Preamble
So here it is … Merry Christmas! Everybody’s having fun (except perhaps Ben Duckett). Look to the future now, it’s only just begun.
Does Sir Geoffrey always tell you that the old ways are the best? Then he’s up and rock’n’ – hang on, there’s no way of making that work. Much like being in charge of an England Test team in Australia if your name is not Andrew.
Anyway, here’s a quiz question. Of all the losing squads England have sent on an Ashes tour this century, which one has done least badly? Using a simple yardstick: the gap between their average score and Australia’s.
Look away now if you want a minute to think about this. But you’ve probably guessed where I’m going with it. Yes, the answer is … Ben Stokes’ brave boys from 2025-26.
They’re averaging 258 per completed innings (actually, all their innings have been completed – for some reason, not even Stokes has been inclined to declare). The Aussies have made 372 per completed innings – only four of those so far, but the two romps to victory still feed into the average. So the difference between the two sides has been 114.
That may sound embarrassing, but, by England’s Ashes-tour standards, it’s highly respectable. Last time round, under Joe Root, they averaged a feeble 202. Their bowlers kept the Aussies down to 350, which still left them, on average, 148 behind.
The time before, also on Root’s watch? England batted better, averaging 292. But we may have to give most of the credit to the pitches, as the Aussies averaged 514. No, that is not a misprint: the gulf was 222, almost twice as bad as in the present series.
How about 2013-14, under Alastair Cook? England averaged 216, Australia 414, so the gulf was 198. Or 2006-07, under Fred Flintoff? England 264, Australia 528, the gulf 264. Should have stuck to calling himself Andrew.
Which just leaves Nasser Hussain’s tour in 2002-03 – surely that wasn’t too bad? Well, the batting wasn’t. England 293, Australia 468, the gulf 175.
With the ball, Stokes’s team have been better than any other bunch of England losers, bar the lockdown gang of 2020-21. With the bat, they are fourth out of six, and as they’ve done better in each Test of this series than the one before (yes, really), they could end up second. In terms of the gulf, they’re the bees’ knees. It hasn’t been worse than usual: it’s just been more galling for the fans because their hopes were higher.
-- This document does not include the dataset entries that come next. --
Lemma Reachable_steps es s :
  Reachable d s -> channels s <> None -> Reachable d (steps d s es).
Proof.
  revert s. induction es as [|e es IH]; intros s Hr Hc; simpl; [assumption|].
  apply IH; [apply reach_step; assumption|].
  apply chan_ok_started, step_ok, Reachable_started; assumption.
Qed.

Lemma Reachable_subscribe body early_msgs :
  Reachable d (subscribe d body early_msgs) /\
  channels (subscribe d body early_msgs) <> None.
Proof.
  unfold subscribe.
  destruct (Reachable_early early_msgs initial (reach_initial d) eq_refl) as [Hr Hc].
  set (s1 := foldl _ initial early_msgs) in *.
  pose proof (reach_start d s1 Hr Hc) as Hr3.
  set (s3 := set_channels (Some []) _) in *.
  assert (Hc3 : channels s3 <> None) by (subst s3; discriminate).
  pose proof (Reachable_steps (sync body) s3 Hr3 Hc3) as Hr4.
  assert (Hok4 : chan_ok (steps d s3 (sync body)))
    by (apply steps_ok, Reachable_started; assumption).
  split; [apply reach_dispatch; [assumption|apply chan_ok_started, Hok4]|].
  apply chan_ok_started, dispatch_ok, Hok4.
Qed.

Lemma Reachable_run body sched : Reachable d (run d body sched).
Proof.
  destruct (Reachable_subscribe body (early sched)) as [Hr Hc].
  apply Reachable_steps; assumption.
Qed.

Lemma run_chan_ok body sched : chan_ok (run d body sched).
Proof.
  destruct (Reachable_subscribe body (early sched)) as [Hr Hc].
  apply steps_ok, Reachable_started; assumption.
Qed.

Lemma all_pongs_counts p :
  all_pongs p -> count isStart p = 0 /\ count isPayload p = 0 /\ count isEnd p = 0.
Proof.
  unfold all_pongs. induction p as [|m p IH]; simpl; [auto|].
  intros H. apply andb_true_iff in H as [Hm Hp]. destruct (IH Hp) as (? & ? & ?).
  destruct m; try discriminate. simpl. auto.
Qed.

(** ** [Stop] on a live run *)

Lemma deliver_stop_eq s m :
  inbound_open s = true -> channels s = Some m ->
  deliver d Stop s
  = forEach_complete d m (subject_complete (subject_next (MsgEnd d) (unsubscribe s))).
Proof.
  intros Hi Hc. unfold deliver. rewrite Hi. simpl.
  replace (channels (subject_complete (subject_next (MsgEnd d) (unsubscribe s))))
    with (Some m); [reflexivity|].
  run_fields s. subst ch. destruct sub, t as [[|]|]; reflexivity.
Qed.
(** * Radial layout and edge geometry of the FSM diagram editor

    A shallow embedding of [getRadialLayoutElements] (layout utilities) and
    of the geometry in [RadialEdge] (custom edges), with the properties of
    the layout specification stated and proved over it.

    Conventions of the embedding:
    - JavaScript strings are [string]; [undefined] is [None].
    - A JavaScript [number] that counts or indexes is [nat] or [Z]; a
      coordinate, angle or length is a real number [R] (rounding of IEEE
      doubles is not part of the model).
    - [Set<string>] is [gset string]; a [Record<string, number>] is
      [gmap string nat]. *)

From Stdlib Require Import Reals Lra Lia ZArith Ascii String Sorted.
From Equations Require Import Equations.
From stdpp Require Import gmap strings list pretty.

#[local] Set Warnings "-clear-no-such-hyp,-level-tolerance".

Local Open Scope string_scope.
Local Open Scope nat_scope.

(** ** JavaScript built-ins used by the layout code *)

Module JS.

(** [String.prototype.toUpperCase] on ASCII text: the letters [a-z] become
    [A-Z] and every other character is kept.  (The few non-ASCII characters
    whose upper case is an ASCII letter are outside the model.) *)
Definition upper_ascii (c : ascii) : ascii :=
  let n := nat_of_ascii c in
  if (97 <=? n)%nat && (n <=? 122)%nat then ascii_of_nat (n - 32) else c.

Fixpoint toUpperCase (s : string) : string :=
  match s with
  | EmptyString => EmptyString
  | String c s' => String (upper_ascii c) (toUpperCase s')
  end.

(** Truthiness of a value of type [string | undefined]: both [undefined]
    and the empty string are falsy. *)
Definition truthy (v : option string) : bool :=
  match v with
  | Some s => negb (String.eqb s "")
  | None => false
  end.

(** [v || d] for [v : string | undefined] and [d : string]. *)
Definition or_else (v : option string) (d : string) : string :=
  match v with
  | Some s => if String.eqb s "" then d else s
  | None => d
  end.

(** [Array.prototype.sort(cmp)].  ECMAScript requires the sort to be
    stable, so for a consistent comparator the result does not depend on
    the engine's algorithm; insertion from the right is one stable sort. *)
Section Sort.
Context {A : Type} (cmp : A → A → Z).
Lemma last_map_fst :
  forall (d : odict Z) (a dflt : instant * Z),
    fst (last (a :: d) dflt) = last (keys (a :: d)) (fst dflt).
Proof.
  induction d as [|b d IH]; intros a dflt.
  - reflexivity.
  - change (last (a :: b :: d) dflt) with (last (b :: d) dflt).
    unfold keys. simpl map.
    change (last (fst a :: fst b :: map fst d) (fst dflt))
      with (last (fst b :: map fst d) (fst dflt)).
    apply IH.
Qed.


Lemma increasing_sample_keys : increasing (keys (watts estimate_sample)).
Proof.
  unfold increasing. simpl.
  repeat (constructor; [|repeat constructor; vm_compute; reflexivity]).
  constructor.
Defined.


(** ** Empty series *)

(** C7, as the code has it: on an empty [watts], [_timed_value] returns
    [None], and [power_production_at_time] itself turns that into 0 (its
    [or 0]), for every query time. *)
Theorem power_at_empty_is_zero :
  forall (tz : tzinfo) (wp wh : odict Z) (at_ : datetime),
    _timed_value (normalize tz at_) [] = None /\
    power_production_at_time (mkEstimate tz [] wp wh) at_ = Some 0.
Proof.
  intros tz wp wh at_. split; reflexivity.
Qed.

(** C7 fails as stated: with an empty [watts] the method returns the number
    0, not [None]. *)
Lemma power_at_empty_not_absent :
  watts estimate_empty = [] /\
  power_production_at_time estimate_empty (Aware t_10_00 utc) = Some 0 /\
  power_production_at_time estimate_empty (Aware t_10_00 utc) <> None.
Proof.
  split; [reflexivity|]. split; [reflexivity|]. discriminate.
Qed.

(** ** Energy over the coming hours *)

Lemma fold_window_sum :
  forall start end_ (data : odict Z) (total : Z),
    fold_left
      (fun total kv =>
         if (start <? fst kv) && (fst kv <=? end_) then total + snd kv
         else total)
      data total
    = total + sum_values (values (filter (in_window start end_) data)).
Proof.
  intros start end_ data. induction data as [|[k v] data IH]; intros total.
  - simpl. lia.
  - simpl. rewrite IH. unfold in_window at 2. simpl fst. simpl snd.
    destruct ((start <? k) && (k <=? end_)); simpl; lia.
Qed.

Lemma interval_value_sum_window :
  forall start end_ (data : odict Z),
    _interval_value_sum start end_ data
    = sum_values (values (filter (in_window start end_) data)).
Proof.
  intros. unfold _interval_value_sum. rewrite fold_window_sum. lia.
Qed.

Lemma window_sum_none :
  forall start end_ (data : odict Z),
    (forall k v, In (k, v) data -> ~ (start < k <= end_)) ->
    sum_values (values (filter (in_window start end_) data)) = 0.
Proof.
  intros start end_ data. induction data as [|[k v] d IH]; intros Hnone.
  - reflexivity.
  - simpl. unfold in_window at 1. simpl fst.
    destruct ((start <? k) && (k <=? end_)) eqn:Hin.
    + exfalso. apply andb_prop in Hin. destruct Hin as [Ha Hb].
      apply Z.ltb_lt in Ha. apply Z.leb_le in Hb.
      apply (Hnone k v); [left; reflexivity|lia].
    + apply IH. intros k' v' Hin'. apply (Hnone k' v'). right. exact Hin'.
Qed.

Lemma window_start_fields :
  forall tz now,
    (window_start tz now + tz) mod HOUR = 59 * MINUTE + 59 * SECOND + 999 /\
    (window_start tz now + tz) / HOUR = (now + tz) / HOUR /\
    top_of_hour tz now < window_start tz now /\
    top_of_hour tz now <= now < top_of_hour tz now + HOUR.
Proof.
  intros tz now.
  unfold window_start, top_of_hour, replace_minute_second_microsecond.
  assert (HH : HOUR = 3600000000) by reflexivity.
  assert (HM : MINUTE = 60000000) by reflexivity.
  assert (HS : SECOND = 1000000) by reflexivity.
  assert (HU : MICROSECOND = 1) by reflexivity.
  rewrite HH, HM, HS, HU.
  pose proof (Z.mod_pos_bound (now + tz) 3600000000 ltac:(lia)) as Hb.
  pose proof (Z.div_mod (now + tz) 3600000000 ltac:(lia)) as Hd.
  set (q := (now + tz) / 3600000000) in *.
  set (m := (now + tz) mod 3600000000) in *.
  assert (E : now - m + 59 * 60000000 + 59 * 1000000 + 999 * 1 + tz
              = 3600000000 * q + 3599000999) by lia.
  rewrite E. repeat split.
  - symmetry. apply (Z.mod_unique _ _ q); lia.
  - symmetry. apply (Z.div_unique _ _ q 3599000999); lia.
  - lia.
  - lia.
  - lia.
Qed.
(* ------------------------------------------------------------------ *)
(** ** The spread composer *)

(** The body of [for pg_num in range(1, src_n + 1)]; [out] is the list of
    pages of the output document so far. *)
Definition compose_page (paper : text) (src : SourceDocument)
    (pages : pages_dict) (out : list SpreadPage) (pg_num : nat)
    : M (list SpreadPage) :=
  if Dict.mem Z.eqb pages (Z.of_nat pg_num) then
    match Dict.get Z.eqb pages (Z.of_nat pg_num) with
    | None => raise KeyError
    | Some content =>
        let html_body := md_to_html markdown content in
        let full_html := replace (lit "%%CONTENT%%") html_body HTML_TEMPLATE in
        trans_doc <- render_html_to_pdf full_html paper (Z.of_nat pg_num) ;;
        emit (OpenTrans paper (Z.of_nat pg_num)) ;;;
        let trans_pages := length trans_doc in
        sp <- new_spread src pg_num (Some (trans_doc, 0)) ;;
        out' <- for_each (range 1 trans_pages)
                  (fun o tp =>
                     sp' <- new_spread src pg_num (Some (trans_doc, tp)) ;;
                     ret (o ++ [sp']))
                  (out ++ [sp]) ;;
        emit (CloseTrans paper (Z.of_nat pg_num)) ;;;
        emit (UnlinkPdf paper (Z.of_nat pg_num)) ;;;
        (if 1 <? trans_pages
         then emit (Print (MsgOverflow (Z.of_nat pg_num) trans_pages))
         else ret tt) ;;;
        ret out'
    end
  else
    sp <- new_spread src pg_num None ;;
    ret (out ++ [sp]).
Some are calling these last two Tests a dead rubber, but that’s a term that just doesn’t belong in Test cricket. Every match is an occasion, never mind Melbourne on Boxing Day. Every match counts – for the World Championship, for the mood in the camp, for the individual’s self-respect, for the reckoning afterwards, and for the career average that a Test cricketer has to carry around on his back like a snail.
The first game I went to in Australia was the fifth Test of 1986-87 in Sydney. It was billed as a dead rubber because England, of all people, had just gone 2-0 up to seal the series. The Aussies, captained by Allan Border and buoyed by a dream debut from Peter Who?, took the game seriously and won it. The great John Woodcock reckoned it was that game that sowed the seeds of the 1989 series, when Border’s team beat England 4-0. Far from dying, that rubber had helped the Aussies to bounce back.
Recent history tells England supporters that the wheels may well be about to come off, but there’s still plenty to play for. And neither Pat Cummins nor Nathan Lyon is playing, so Root and Stokes, England’s two old stagers, won’t have to face their nemeses.
The other England batters need to treat Mitchell Starc the way they treated Jasprit Bumrah in the summer: don’t take him on, do see him off. Then they just have to figure out how to play the demon Neser. Oh, and Jhye Richardson, who, the last time he bowled in a Test, four years ago in Adelaide, helped himself to five England wickets.
A consolation victory is still a victory. And it would bring some consolation.